To get all users with the attribute set do:
get-qaduser -sizeLimit 0 -IncludedProperties adminCount | where { $_.adminCount -gt 0 } | ft Name, adminCount
To change you can try (have not trued in my lab yet) :
Set-QADObject identity -ObjectAttributes { adminValue=0 }
Dmitry
the command to apply the change have to be updated to: Set-QADObject identity -ObjectAttributes @{ adminCount=0 } and it than work, you can apply that command as the AD task that run hourly will than crawl through those accounts again and increase the count back to 1.

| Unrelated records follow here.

Lemma Update_replace_fault_witness :
  exists w',
    Update_post sample_construct "song" 2
      (body_of "SONG" [("name", PStr "New"); ("_id", PInt 9)])
      (world_with_faults [None; Some "timed out"])
    = (Ok (generate_500_response
             "database query and replace failed - timed out", 500), w')
    /\ docs w' = docs sample_world.
Proof.
  assert (Hb : update_body "song"
                 (body_of "SONG" [("name", PStr "New"); ("_id", PInt 9)])
                 [("name", PStr "New"); ("_id", PInt 9)]).
  { exists [("audioFileType", PStr "SONG");
            ("audioFileMetadata",
             PDict [("name", PStr "New"); ("_id", PInt 9)])],
      "SONG"%string.
    repeat split. }
  destruct (Update_replace_fault sample_construct "song" 2
              (body_of "SONG" [("name", PStr "New"); ("_id", PInt 9)])
              [("name", PStr "New"); ("_id", PInt 9)] Song (song 2 "Theme")
              [("_id", PInt 9); ("type", PStr "Song"); ("name", PStr "New")]
              "timed out" [] (world_with_faults [None; Some "timed out"])
              eq_refl Hb eq_refl eq_refl eq_refl)
    as (w' & H & Hd & _).
  exists w'. split; assumption.
Defined.

(** ** Update: what a run can end in *)

Section UpdateOutcomes.

Variable construct : AudioType -> pyval -> res dict.
(** The sample quiz in the result grid: one correct cell, two unanswered. *)
Lemma resultGrid_agrees_with_score_witness :
  List.length (List.filter (Render.hasClass "correct")
                 (Render.resultGrid [Samples.q1; Samples.q2; Samples.q3]
                    (App.answers (App.ui Samples.inProgress)))) = 1%nat
  /\ List.length (List.filter (Render.hasClass "unanswered")
                    (Render.resultGrid [Samples.q1; Samples.q2; Samples.q3]
                       (App.answers (App.ui Samples.inProgress)))) = 2%nat.
Proof.
  destruct (resultGrid_agrees_with_score (App.ui Samples.inProgress) _ eq_refl)
    as (_ & _ & Hc & Hu & _).
  split; [rewrite Hc | rewrite Hu]; reflexivity.
Defined.

(** X5. The quiz grid has one cell per question, in order; a cell is
    [answered] exactly when the stored answer is not blank, and the number
    of [answered] cells is the progress counter. *)
Theorem gridItems_agree_with_progress (s : App.State) (qs : list Question) :
  App.questions s = Some qs ->
  let grid := Render.gridItems qs (App.answers s) in
  List.length grid = List.length qs
  /\ (forall k q, qs !! k = Some q ->
        exists g, grid !! k = Some g
          /\ Render.item_id g = id q /\ Render.index g = k
          /\ (Render.className g = "answered"
                <-> blank (App.answerOf (App.answers s) (id q)) = false))
  /\ List.length (List.filter (Render.hasClass "answered") grid) = App.answeredCount s.
Proof.
  intros Hq grid. subst grid. unfold Render.gridItems. split_and!.
  - apply length_imap.
  - intros k q Hk. eexists. rewrite list_lookup_imap, Hk. simpl.
    split; [reflexivity|]. simpl. rewrite truthy_trim.
    destruct (blank _); simpl; split_and!; try reflexivity; split; congruence.
  - rewrite imap_filter_length by reflexivity.
    unfold App.answeredCount. rewrite Hq, count_fold. simpl.
    f_equal. apply filter_ext. intros q. unfold Render.hasClass. simpl.
    now destruct (JsString.truthy _).
Qed.

(** The quiz grid of the sample quiz has one answered cell. *)
Lemma gridItems_agree_with_progress_witness :
  List.length (List.filter (Render.hasClass "answered")
                 (Render.gridItems [Samples.q1; Samples.q2; Samples.q3]
                    (App.answers (App.ui Samples.inProgress)))) = 1%nat.
Proof.
  destruct (gridItems_agree_with_progress (App.ui Samples.inProgress) _ eq_refl)
    as (_ & _ & Hc).
  rewrite Hc. reflexivity.
Defined.

(** ** The question on show and previous/next *)

Section NavigationFacts.

Import Storage App Render.

Lemma map_lookup {A B} (f : A -> B) (l : list A) (k : nat) :
  map f l !! k = f <$> l !! k.
Proof. revert k. induction l as [|x l IH]; intros [|k]; simpl; auto. Qed.

Lemma findIndexFrom_spec {A} (p : A -> bool) (k : Z) (l : list A) :
  0 <= k ->
  (findIndexFrom p k l = -1 /\ forall x, x ∈ l -> p x = false)
  \/ (exists n x, findIndexFrom p k l = k + Z.of_nat n
        /\ l !! n = Some x /\ p x = true
        /\ forall j y, (j < n)%nat -> l !! j = Some y -> p y = false).
Proof.
  revert k. induction l as [|x l IH]; intros k Hk; simpl.
  - left. split; [reflexivity|]. intros x Hx. now apply elem_of_nil in Hx.
  - destruct (p x) eqn:Ep.
    + right. exists 0%nat, x. split_and!; try done; lia.
    + destruct (IH (k + 1) ltac:(lia)) as [[E Hall]|(n & y & E & Hn & Hy & Hmin)].
      * left. split; [assumption|]. intros z [->|Hz]%elem_of_cons; auto.
      * right. exists (S n), y. split_and!; try done; try lia.
        intros [|j] z Hj Hz; simpl in Hz; [congruence|]. apply (Hmin j); [lia|assumption].
Qed.

Lemma at_in_range {A} (l : list A) (k : Z) :
  0 <= k < Z.of_nat (List.length l) -> exists x, at_ l k = Some x /\ l !! Z.to_nat k = Some x.
Proof.
  intros Hk. unfold at_. rewrite (proj2 (Z.ltb_ge k 0)) by lia.
  destruct (lookup_lt_is_Some_2 l (Z.to_nat k)) as [x Hx]; [lia|]. eauto.
Qed.

(** What [indexOf] returns on a loaded list: an index in range; the first
    index of the pointer's id when a question has it, and 0 otherwise. *)
Lemma indexOf_spec (qs : list Question) (pointer : string) :
  qs <> [] ->
  let k := indexOf (Some qs) pointer in
  0 <= k < Z.of_nat (List.length qs)
  /\ (pointer <> "" -> pointer ∈ map id qs ->
      exists q, qs !! Z.to_nat k = Some q /\ id q = pointer
        /\ forall j y, (j < Z.to_nat k)%nat -> qs !! j = Some y -> id y <> pointer)
  /\ (pointer = "" \/ pointer ∉ map id qs -> k = 0).
Proof.
  intros Hne k. subst k. unfold indexOf.
  assert (Hlen : 0 < Z.of_nat (List.length qs)) by (destruct qs; [congruence|simpl; lia]).
  destruct pointer as [|c r]; simpl.
  { split_and!; [lia | lia | congruence | reflexivity]. }
  unfold findIndex.
  destruct (findIndexFrom_spec (fun q => String.eqb (id q) (String c r)) 0 qs ltac:(lia))
    as [[E Hall]|(n & x & E & Hn & Hx & Hmin)]; rewrite E.
  - simpl. split_and!; [lia | lia | | reflexivity].
    intros _ Hin. exfalso.
    apply list_elem_of_In, in_map_iff in Hin as (q & Hq & Hin).
    apply list_elem_of_In, Hall in Hin. apply String.eqb_neq in Hin. congruence.
  - pose proof (lookup_lt_Some _ _ _ Hn) as Hlt.
    rewrite (proj2 (Z.leb_le 0 (0 + Z.of_nat n))) by lia.
    rewrite Z.add_0_l, Nat2Z.id. split_and!; [lia | lia | |].
    + intros _ _. exists x. split_and!; [assumption | now apply String.eqb_eq |].
      intros j y Hj Hy. apply String.eqb_neq. now apply (Hmin j).
    + intros [?|Hnot]; [congruence|]. exfalso. apply Hnot.
      apply String.eqb_eq in Hx. rewrite <- Hx.
      apply list_elem_of_In, in_map, list_elem_of_In. eapply list_elem_of_lookup_2, Hn.
Qed.

(** With pairwise distinct ids, the index of the k-th question's id is k. *)
Lemma indexOf_nth (qs : list Question) (k : nat) (q : Question) :
  NoDup (map id qs) -> id q <> "" -> qs !! k = Some q ->
  indexOf (Some qs) (id q) = Z.of_nat k.
Proof.
  intros Hnd Hid Hk.
  assert (Hne : qs <> []) by (intros ->; discriminate).
  assert (Hin : id q ∈ map id qs).
  { apply list_elem_of_In, in_map, list_elem_of_In. eapply list_elem_of_lookup_2, Hk. }
  destruct (indexOf_spec qs (id q) Hne) as (Hr & Hfound & _).
  destruct (Hfound Hid Hin) as (q' & Hq' & Eid & _).
  assert (E : Z.to_nat (indexOf (Some qs) (id q)) = k).
  { eapply NoDup_lookup; [exact Hnd | |].
    - rewrite map_lookup, Hq'. simpl. now rewrite Eid.
    - now rewrite map_lookup, Hk. }
  lia.
Qed.

(** The element at the index [indexOf] returns. *)
Lemma indexOf_shown (qs : list Question) (pointer : string) :
  qs <> [] ->
  0 <= indexOf (Some qs) pointer < Z.of_nat (List.length qs)
  /\ exists q, at_ qs (indexOf (Some qs) pointer) = Some q
       /\ (pointer <> "" -> pointer ∈ map id qs -> id q = pointer)
       /\ (pointer = "" \/ pointer ∉ map id qs -> qs !! 0%nat = Some q).
Proof.
  intros Hne. destruct (indexOf_spec qs pointer Hne) as (Hr & Hfound & Hzero).
  split; [exact Hr|].
  destruct (at_in_range qs _ Hr) as (q & Hat & Hlook). exists q.
  split_and!; [assumption | |].
  - intros H1 H2. destruct (Hfound H1 H2) as (q' & Hq' & E & _). congruence.
  - intros H0. rewrite (Hzero H0) in Hlook. exact Hlook.
Qed.

End NavigationFacts.

(** X6. On a loaded, non-empty dataset the page always has a question to
    show: [currentIndex] and [reviewIndex] are within the list, and the
    question at that index is the first one with the pointer's id when the
    pointer names a question; a pointer that is empty or names no question
    shows the first question. Before the dataset is loaded both are 0. *)
Theorem shown_question_exists (s : App.State) (qs : list Question) :
  App.questions s = Some qs ->
  qs <> [] ->
  (0 <= Render.currentIndex s < Z.of_nat (List.length qs)
   /\ exists q, Render.shown s (Render.currentIndex s) = Some q
        /\ (App.currentId s <> "" -> App.currentId s ∈ map id qs -> id q = App.currentId s)
        /\ (App.currentId s = "" \/ App.currentId s ∉ map id qs -> qs !! 0%nat = Some q))
  /\ (0 <= Render.reviewIndex s < Z.of_nat (List.length qs)
   /\ exists q, Render.shown s (Render.reviewIndex s) = Some q
        /\ (App.reviewId s <> "" -> App.reviewId s ∈ map id qs -> id q = App.reviewId s)
        /\ (App.reviewId s = "" \/ App.reviewId s ∉ map id qs -> qs !! 0%nat = Some q)).
Proof.
  intros Hq Hne.
  unfold Render.currentIndex, Render.reviewIndex, Render.shown. rewrite Hq.
  split; now apply indexOf_shown.
Qed.

(** Over storage of another dataset version the unknown pointer 77 falls on
    the first question. *)
Lemma shown_question_exists_witness :
  Render.currentIndex (App.setCurrentId "77" (App.ui Samples.inProgress)) = 0
  /\ Render.currentIndex (App.ui Samples.inProgress) = 1.
Proof.
  destruct (shown_question_exists (App.setCurrentId "77" (App.ui Samples.inProgress))
              [Samples.q1; Samples.q2; Samples.q3] eq_refl) as [[Hr _] _]; [discriminate|].
  split; reflexivity.
Defined.
(** ** The first iterations *)

(** X15.  From the start (lines 150, 167-168), once the connect and the
    login have succeeded, the first iteration in [LOGGED_IN] whose clock is
    past the start time sends, before anything read from the radio, the
    telemetry report with sequence number 010 and then the position beacon,
    followed by the three metadata packets when the beacon was sent.  With
    the clock still at the start time the telemetry goes out but the beacon
    does not, the test being a strict one. *)
Theorem X15_first_iteration_beacons (start : Z) (i1 i2 i3 : Inputs) :
  connect_ok i1 = true ->
  send_ok i2 SiteLogin = true ->
  Text.contains "verified" (Text.strip Text.WHITESPACE (sock_verdict i2))
    = true ->
  (start <= now i3)%Z ->
  let handshake :=
    [SetupSocket; Connect true;
     Send SiteLogin CONNECTED MY_LOGIN_STRING true;
     Send SiteTelemetry LOGGED_IN (telemetry_packet i3 (initial start))
          (send_ok i3 SiteTelemetry)] in
  let t := snd (run [i1; i2; i3] (initial start)) in
  ((start < now i3)%Z -> send_ok i3 SitePosition = true ->
   exists radio,
     t = (handshake ++
          [Send SitePosition LOGGED_IN (MY_POSITION_STRING ++ CRLF) true;
           Send SiteParm LOGGED_IN (PREFIX ++ PARAMETER_NAMES ++ CRLF)
                (send_ok i3 SiteParm);
           Send SiteUnit LOGGED_IN (PREFIX ++ UNIT_MESSAGE ++ CRLF)
                (send_ok i3 SiteUnit);
           Send SiteEqns LOGGED_IN (PREFIX ++ EQUATION_COEF ++ CRLF)
                (send_ok i3 SiteEqns)] ++ radio)%list
     /\ ~ In SiteTelemetry (sites radio)
     /\ ~ In SitePosition (sites radio))
  /\ (now i3 = start ->
      exists radio,
        t = (handshake ++ radio)%list
        /\ ~ In SitePosition (sites radio)).
Proof.
  intros C L V T. cbv zeta. unfold initial, telemetry_packet.
  assert (D : (now i3 - (start - BEACON_INTERVAL_S - TELEMETRY_INTERVAL_S)
               >? TELEMETRY_INTERVAL_S)%Z = true).
  { apply LoopFacts.gtb_true.
    unfold BEACON_INTERVAL_S, TELEMETRY_INTERVAL_S. lia. }
  split.
  - intros P S.
    assert (B : (now i3 - (start - BEACON_INTERVAL_S) >? BEACON_INTERVAL_S)%Z
                = true).
    { apply LoopFacts.gtb_true. unfold BEACON_INTERVAL_S. lia. }
    cbn [run]. LoopFacts.unfold_prog. rewrite C. LoopFacts.unfold_prog.
    rewrite L. LoopFacts.unfold_prog. rewrite V. LoopFacts.unfold_prog.
    rewrite D. LoopFacts.unfold_prog. rewrite B. LoopFacts.unfold_prog.
    rewrite S. LoopFacts.unfold_prog.
    repeat (SendFacts.next_test; LoopFacts.unfold_prog);
      eexists; (split; [reflexivity|]); cbn [sites In]; split;
      intros H;
      repeat match goal with
             | A : _ \/ _ |- _ => destruct A as [A|A]
             | A : _ = _ |- _ => discriminate A
             | A : False |- _ => destruct A
             end.
  - intros E.
    assert (B : (now i3 - (start - BEACON_INTERVAL_S) >? BEACON_INTERVAL_S)%Z
                = false).
    { apply LoopFacts.gtb_false. unfold BEACON_INTERVAL_S. lia. }
    cbn [run]. LoopFacts.unfold_prog. rewrite C. LoopFacts.unfold_prog.
    rewrite L. LoopFacts.unfold_prog. rewrite V. LoopFacts.unfold_prog.
    rewrite D. LoopFacts.unfold_prog. rewrite B. LoopFacts.unfold_prog.
    repeat (SendFacts.next_test; LoopFacts.unfold_prog);
      eexists; (split; [reflexivity|]); cbn [sites In];
      intros H;
      repeat match goal with
             | A : _ \/ _ |- _ => destruct A as [A|A]
             | A : _ = _ |- _ => discriminate A
             | A : False |- _ => destruct A
             end.
Qed.

Lemma X15_first_iteration_beacons_witness :
  exists radio,
    snd (run [calm "" 100000;
              calm "# logresp VE3YSH-9 verified, server T2TEST" 100001;
              calm "" 100002] (initial 100000))
    = ([SetupSocket; Connect true;
        Send SiteLogin CONNECTED MY_LOGIN_STRING true;
        Send SiteTelemetry LOGGED_IN
             (telemetry_packet (calm "" 100002) (initial 100000)) true]
       ++ [Send SitePosition LOGGED_IN (MY_POSITION_STRING ++ CRLF) true;
           Send SiteParm LOGGED_IN (PREFIX ++ PARAMETER_NAMES ++ CRLF) true;
           Send SiteUnit LOGGED_IN (PREFIX ++ UNIT_MESSAGE ++ CRLF) true;
           Send SiteEqns LOGGED_IN (PREFIX ++ EQUATION_COEF ++ CRLF) true]
       ++ radio)%list
    /\ ~ In SiteTelemetry (sites radio)
    /\ ~ In SitePosition (sites radio).
Proof.
  assert (T : (100000 <= now (calm "" 100002))%Z) by (cbn; lia).
  assert (P : (100000 < now (calm "" 100002))%Z) by (cbn; lia).
  exact (proj1 (X15_first_iteration_beacons 100000
                  (calm "" 100000)
                  (calm "# logresp VE3YSH-9 verified, server T2TEST" 100001)
                  (calm "" 100002) eq_refl eq_refl eq_refl T)
               P eq_refl).
Defined.

(** X16.  When the position beacon of line 217 was sent in an iteration
    and no more than 1800 seconds pass before line 271, the beacon with the
    CPU temperature is not sent in that iteration: a packet forwarded right
    after a beacon does not bring a second one. *)
Theorem X16_no_second_beacon (i : Inputs) (g : Globals) :
  run_state g = LOGGED_IN ->
  exit_code g = None ->
  (now i - last_beacon_time g > BEACON_INTERVAL_S)%Z ->
  send_ok i SitePosition = true ->
  (now_after i - now i <= BEACON_INTERVAL_S)%Z ->
  In SitePosition (sites (snd (step i g)))
  /\ ~ In SiteOpportunistic (sites (snd (step i g)))
  /\ last_beacon_time (fst (step i g)) = now i.
Proof.
  destruct g as [rs sq lb lt ec]. cbn [run_state exit_code last_beacon_time].
  intros -> -> D S A.
  apply LoopFacts.gtb_true in D. apply LoopFacts.gtb_false in A.
  LoopFacts.unfold_prog.
  destruct (now i - lt >? TELEMETRY_INTERVAL_S)%Z; LoopFacts.unfold_prog;
    rewrite D; LoopFacts.unfold_prog; rewrite S; LoopFacts.unfold_prog;
    repeat (SendFacts.next_test; LoopFacts.unfold_prog);
    try congruence;
    cbn [sites In]; (split; [tauto|]); (split; [|reflexivity]);
    intros H;
    repeat match goal with
           | B : _ \/ _ |- _ => destruct B as [B|B]
           | B : _ = SiteOpportunistic |- _ => discriminate B
           | B : False |- _ => destruct B
           end.
Qed.

Lemma X16_no_second_beacon_witness :
  In SitePosition (sites (snd (step heard_a_packet (logged_in 11 0 100000))))
  /\ In SiteForward (sites (snd (step heard_a_packet (logged_in 11 0 100000))))
  /\ ~ In SiteOpportunistic
       (sites (snd (step heard_a_packet (logged_in 11 0 100000))))
  /\ last_beacon_time (fst (step heard_a_packet (logged_in 11 0 100000)))
     = now heard_a_packet.
Proof.
  split; [|split].
  - apply (X16_no_second_beacon heard_a_packet (logged_in 11 0 100000));
      try reflexivity; vm_compute; congruence.
  - vm_compute. tauto.
  - apply (X16_no_second_beacon heard_a_packet (logged_in 11 0 100000));
      try reflexivity; vm_compute; congruence.
Defined.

Thanks for posting the update!
The only problem that I noticed, after running that command it sets value to 0 but it haven’t updated for accounts that should be updated back to 1. It did when I run that on single account but I had over 3000 accounts that had it set to 1, after I run command it dropped back to 0 but never increased so I had manually go through them to update it back
If you find any issues with the Quest cmdlets, please try to ask experts on Quest Comminity (http://communities.quest.com/community/activeroles?view=discussions)
Next, I tried to run the following commands against domain having over one thousand user accounts
1)
$users = Get-QADUser -Sizelimit 0 -IncludedProperties adminCount
$users | ft Name,adminCount
2)
$users | Set-QADUser -ObjectAttributes @{adminCount=1}
3)
$users | Set-QADUser -ObjectAttributes @{adminCount=0}
Did not found any issues with that.
Thanks. I apologize for the mistaken object attribute name. It is indeed “AdminCount” on the object.
This is admittedly a rather obscure issue, but can be frustratingly tenacious when dealing with mysterious loss of inheritance of AD object permissions.
Hi,
Thanks for the post.
I have a windows and Exchange 2003 running 2K native mode. Need an user to have read and write permissions for 9 user attributes for all the users in the forest. When I gave that permission through delegate control, all users had it inherited except protected group members.
I changed the permissions for adminsd object per MS. Added the user id to adminsd and provided permissions for reading and writing those 9 attributes. while I am able to see taht the permissions are given, the user id is not able to change the values of those attributes. It is greyed and LDIFDE provides Insufficient rights.
Any idea if I have to do anything else?
Thanks
Raghavan R
Raghavan, as far as I understood your message this is not PowerShell-related since you were making all the changes in other tools. If this is correct, I would post the question to Active Directory newsgroups such as http://www.microsoft.com/communities/newsgroups/list/en-us/default.aspx?dg=microsoft.public.windows.activedirectory.dsml
If you feel this is PowerShell-related, http://powergui.org/forum.jspa?forumID=173 is a good forum to ask your questions.
Dmitry
In my enviroment script don’t work. Correct script I find here.
http://powergui.org/thread.jspa?threadID=9994
Thanks Andrey! I will update the post.
I cannot get your cmdlets to install on Windows 7 x64. Error 1033. Downloaded files multiple times, but will not work.
Is Windows 7 supported?
Jim, yes, Windows 7 is fully supported, and there is a version specifically for x64.
Looks like the file itself got corrupt during the download process and this version got cached by your proxy. Try downloading from another network – e.g. home.